_YOUR TASK_.
Your output should be the lines from the start of the data through the line containing "(outcome : res prop_result).", exactly and nothing more.

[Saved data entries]
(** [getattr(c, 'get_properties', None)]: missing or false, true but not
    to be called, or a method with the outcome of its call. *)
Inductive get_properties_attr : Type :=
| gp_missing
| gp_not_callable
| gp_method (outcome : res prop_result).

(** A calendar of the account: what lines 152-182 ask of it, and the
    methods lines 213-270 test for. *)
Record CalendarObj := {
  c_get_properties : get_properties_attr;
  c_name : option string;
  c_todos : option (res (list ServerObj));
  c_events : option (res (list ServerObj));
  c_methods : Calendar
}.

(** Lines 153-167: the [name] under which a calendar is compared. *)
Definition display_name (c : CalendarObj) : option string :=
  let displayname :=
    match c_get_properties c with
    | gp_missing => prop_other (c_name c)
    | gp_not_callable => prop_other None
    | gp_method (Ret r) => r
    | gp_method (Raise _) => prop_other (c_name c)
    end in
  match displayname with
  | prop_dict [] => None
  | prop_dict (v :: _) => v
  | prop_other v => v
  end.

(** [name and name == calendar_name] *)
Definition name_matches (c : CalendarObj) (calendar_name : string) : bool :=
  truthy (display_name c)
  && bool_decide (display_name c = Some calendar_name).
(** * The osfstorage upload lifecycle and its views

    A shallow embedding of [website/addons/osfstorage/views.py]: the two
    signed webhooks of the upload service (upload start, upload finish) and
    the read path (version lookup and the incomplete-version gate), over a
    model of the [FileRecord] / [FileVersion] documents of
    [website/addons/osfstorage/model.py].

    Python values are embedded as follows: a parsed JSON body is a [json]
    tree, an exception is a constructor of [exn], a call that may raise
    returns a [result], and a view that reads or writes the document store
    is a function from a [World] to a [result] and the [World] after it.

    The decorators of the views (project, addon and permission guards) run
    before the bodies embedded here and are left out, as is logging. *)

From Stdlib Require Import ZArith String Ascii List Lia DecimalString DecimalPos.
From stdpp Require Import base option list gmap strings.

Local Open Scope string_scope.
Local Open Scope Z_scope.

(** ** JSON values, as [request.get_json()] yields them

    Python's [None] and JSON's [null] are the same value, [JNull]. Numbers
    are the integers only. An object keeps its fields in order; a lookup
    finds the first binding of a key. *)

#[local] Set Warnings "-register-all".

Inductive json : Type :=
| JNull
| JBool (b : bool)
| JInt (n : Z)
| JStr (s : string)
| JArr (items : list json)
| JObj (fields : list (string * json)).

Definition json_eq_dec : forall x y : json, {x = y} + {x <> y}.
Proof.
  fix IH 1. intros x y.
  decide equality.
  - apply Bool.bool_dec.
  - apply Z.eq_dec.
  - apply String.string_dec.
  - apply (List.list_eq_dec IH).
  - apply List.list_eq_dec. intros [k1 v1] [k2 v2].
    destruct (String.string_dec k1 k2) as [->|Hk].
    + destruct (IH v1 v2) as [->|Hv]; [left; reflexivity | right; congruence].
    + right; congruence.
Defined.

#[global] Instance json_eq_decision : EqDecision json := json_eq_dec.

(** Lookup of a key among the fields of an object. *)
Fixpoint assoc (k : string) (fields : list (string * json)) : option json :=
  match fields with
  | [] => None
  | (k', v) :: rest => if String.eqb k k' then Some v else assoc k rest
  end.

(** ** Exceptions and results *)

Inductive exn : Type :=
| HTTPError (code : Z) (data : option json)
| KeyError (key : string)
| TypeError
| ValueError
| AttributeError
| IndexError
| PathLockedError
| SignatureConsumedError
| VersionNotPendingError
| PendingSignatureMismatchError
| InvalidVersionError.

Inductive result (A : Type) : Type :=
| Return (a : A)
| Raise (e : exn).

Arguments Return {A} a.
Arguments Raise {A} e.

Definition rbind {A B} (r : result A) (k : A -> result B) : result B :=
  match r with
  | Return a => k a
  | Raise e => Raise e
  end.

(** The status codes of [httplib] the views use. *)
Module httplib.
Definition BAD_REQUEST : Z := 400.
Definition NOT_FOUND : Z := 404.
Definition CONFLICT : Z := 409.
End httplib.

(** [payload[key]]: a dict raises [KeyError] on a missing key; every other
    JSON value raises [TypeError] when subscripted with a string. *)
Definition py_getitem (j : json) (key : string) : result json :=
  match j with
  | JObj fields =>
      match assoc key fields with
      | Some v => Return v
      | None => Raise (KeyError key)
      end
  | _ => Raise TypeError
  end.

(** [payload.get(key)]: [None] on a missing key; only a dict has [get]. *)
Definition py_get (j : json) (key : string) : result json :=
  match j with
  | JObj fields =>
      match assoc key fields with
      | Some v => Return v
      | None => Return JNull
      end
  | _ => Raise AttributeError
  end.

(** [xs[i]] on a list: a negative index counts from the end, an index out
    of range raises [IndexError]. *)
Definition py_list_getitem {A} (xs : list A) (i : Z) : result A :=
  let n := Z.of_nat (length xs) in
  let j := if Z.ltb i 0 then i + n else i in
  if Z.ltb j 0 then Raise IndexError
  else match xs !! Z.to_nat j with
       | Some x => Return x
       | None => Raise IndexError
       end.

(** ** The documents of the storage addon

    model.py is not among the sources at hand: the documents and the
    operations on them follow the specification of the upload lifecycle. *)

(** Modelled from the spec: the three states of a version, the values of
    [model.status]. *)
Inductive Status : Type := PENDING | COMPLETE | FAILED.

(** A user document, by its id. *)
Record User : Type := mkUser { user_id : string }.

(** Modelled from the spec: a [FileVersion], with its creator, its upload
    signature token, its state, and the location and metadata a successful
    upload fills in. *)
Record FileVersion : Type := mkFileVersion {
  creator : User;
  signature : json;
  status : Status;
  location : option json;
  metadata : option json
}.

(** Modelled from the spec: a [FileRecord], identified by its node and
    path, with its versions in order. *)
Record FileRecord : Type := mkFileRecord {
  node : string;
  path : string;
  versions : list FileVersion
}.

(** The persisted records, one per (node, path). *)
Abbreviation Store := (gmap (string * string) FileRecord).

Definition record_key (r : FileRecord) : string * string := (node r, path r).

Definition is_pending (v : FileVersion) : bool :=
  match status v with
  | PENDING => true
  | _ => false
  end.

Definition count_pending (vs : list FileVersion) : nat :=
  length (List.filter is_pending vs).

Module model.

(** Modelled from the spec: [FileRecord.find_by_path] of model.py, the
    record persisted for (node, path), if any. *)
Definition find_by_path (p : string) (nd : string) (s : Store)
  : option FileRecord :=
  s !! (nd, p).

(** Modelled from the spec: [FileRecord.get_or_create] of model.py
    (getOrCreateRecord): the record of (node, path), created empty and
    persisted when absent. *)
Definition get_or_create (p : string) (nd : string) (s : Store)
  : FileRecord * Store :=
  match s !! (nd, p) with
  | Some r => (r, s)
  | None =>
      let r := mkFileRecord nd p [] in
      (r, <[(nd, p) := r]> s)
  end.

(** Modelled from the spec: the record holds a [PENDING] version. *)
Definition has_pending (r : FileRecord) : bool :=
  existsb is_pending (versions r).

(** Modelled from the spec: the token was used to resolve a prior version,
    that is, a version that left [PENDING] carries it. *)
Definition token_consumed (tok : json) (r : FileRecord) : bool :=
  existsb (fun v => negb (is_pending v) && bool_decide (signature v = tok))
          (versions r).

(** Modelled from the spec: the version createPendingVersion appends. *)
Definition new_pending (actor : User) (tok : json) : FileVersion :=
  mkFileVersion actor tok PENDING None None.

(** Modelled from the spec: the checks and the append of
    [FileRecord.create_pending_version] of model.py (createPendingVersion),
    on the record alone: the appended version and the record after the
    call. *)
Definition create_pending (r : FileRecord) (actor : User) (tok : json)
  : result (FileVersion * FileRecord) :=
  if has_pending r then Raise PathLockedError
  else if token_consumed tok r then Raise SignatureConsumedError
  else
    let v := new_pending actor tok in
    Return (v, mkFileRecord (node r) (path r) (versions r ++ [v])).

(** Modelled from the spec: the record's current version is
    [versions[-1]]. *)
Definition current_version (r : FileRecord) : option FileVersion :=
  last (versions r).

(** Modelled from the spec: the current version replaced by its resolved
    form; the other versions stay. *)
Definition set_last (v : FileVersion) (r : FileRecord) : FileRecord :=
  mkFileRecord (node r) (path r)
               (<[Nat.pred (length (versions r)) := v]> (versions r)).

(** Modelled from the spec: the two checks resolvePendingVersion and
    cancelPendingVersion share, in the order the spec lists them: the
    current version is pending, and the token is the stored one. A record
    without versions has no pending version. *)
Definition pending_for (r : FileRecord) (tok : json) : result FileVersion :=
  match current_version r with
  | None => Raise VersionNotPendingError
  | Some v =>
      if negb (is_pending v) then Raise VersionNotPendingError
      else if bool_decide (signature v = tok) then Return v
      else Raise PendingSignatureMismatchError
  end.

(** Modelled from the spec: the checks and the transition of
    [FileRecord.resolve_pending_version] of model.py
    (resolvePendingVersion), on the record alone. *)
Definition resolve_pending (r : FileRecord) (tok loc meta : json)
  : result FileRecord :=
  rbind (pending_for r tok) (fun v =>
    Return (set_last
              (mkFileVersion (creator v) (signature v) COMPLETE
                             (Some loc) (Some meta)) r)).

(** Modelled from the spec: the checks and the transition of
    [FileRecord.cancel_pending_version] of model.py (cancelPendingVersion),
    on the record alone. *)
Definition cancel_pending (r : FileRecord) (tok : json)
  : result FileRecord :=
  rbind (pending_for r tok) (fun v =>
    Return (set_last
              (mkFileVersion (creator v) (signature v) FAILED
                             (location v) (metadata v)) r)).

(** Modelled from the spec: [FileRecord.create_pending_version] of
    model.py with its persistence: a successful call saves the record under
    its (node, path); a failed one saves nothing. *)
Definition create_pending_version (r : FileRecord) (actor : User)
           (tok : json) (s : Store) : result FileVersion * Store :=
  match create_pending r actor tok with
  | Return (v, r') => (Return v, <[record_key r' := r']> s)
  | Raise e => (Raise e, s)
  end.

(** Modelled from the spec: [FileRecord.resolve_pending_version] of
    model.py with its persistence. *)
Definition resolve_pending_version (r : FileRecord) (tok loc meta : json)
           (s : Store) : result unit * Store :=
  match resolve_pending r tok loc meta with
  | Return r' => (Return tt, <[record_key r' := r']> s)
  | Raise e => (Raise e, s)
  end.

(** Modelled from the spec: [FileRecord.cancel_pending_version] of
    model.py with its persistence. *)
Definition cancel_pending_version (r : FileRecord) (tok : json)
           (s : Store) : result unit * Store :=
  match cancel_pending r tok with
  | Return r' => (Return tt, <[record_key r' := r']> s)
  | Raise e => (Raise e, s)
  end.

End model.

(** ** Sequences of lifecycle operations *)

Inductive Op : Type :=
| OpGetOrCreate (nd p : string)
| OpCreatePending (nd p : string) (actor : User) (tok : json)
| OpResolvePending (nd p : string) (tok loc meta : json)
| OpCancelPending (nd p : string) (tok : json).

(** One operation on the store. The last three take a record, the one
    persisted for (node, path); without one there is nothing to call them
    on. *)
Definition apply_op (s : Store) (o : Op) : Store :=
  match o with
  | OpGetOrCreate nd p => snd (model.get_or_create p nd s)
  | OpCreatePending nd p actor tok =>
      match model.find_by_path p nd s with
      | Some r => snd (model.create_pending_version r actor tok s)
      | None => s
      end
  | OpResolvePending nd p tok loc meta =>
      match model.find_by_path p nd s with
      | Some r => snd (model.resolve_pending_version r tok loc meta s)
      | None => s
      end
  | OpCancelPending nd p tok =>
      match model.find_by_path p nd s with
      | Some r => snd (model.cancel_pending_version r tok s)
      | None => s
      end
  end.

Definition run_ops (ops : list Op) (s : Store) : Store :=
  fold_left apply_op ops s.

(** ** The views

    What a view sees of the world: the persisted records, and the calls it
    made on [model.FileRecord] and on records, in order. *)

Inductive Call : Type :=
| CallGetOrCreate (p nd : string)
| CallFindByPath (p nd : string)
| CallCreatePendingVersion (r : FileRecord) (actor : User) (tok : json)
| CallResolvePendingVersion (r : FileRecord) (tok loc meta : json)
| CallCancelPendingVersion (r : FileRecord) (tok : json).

_EXERCISE SOLUTION_.
(** [getattr(c, 'get_properties', None)]: missing or false, true but not
    to be called, or a method with the outcome of its call. *)
Inductive get_properties_attr : Type :=
| gp_missing
| gp_not_callable
| gp_method (outcome : res prop_result).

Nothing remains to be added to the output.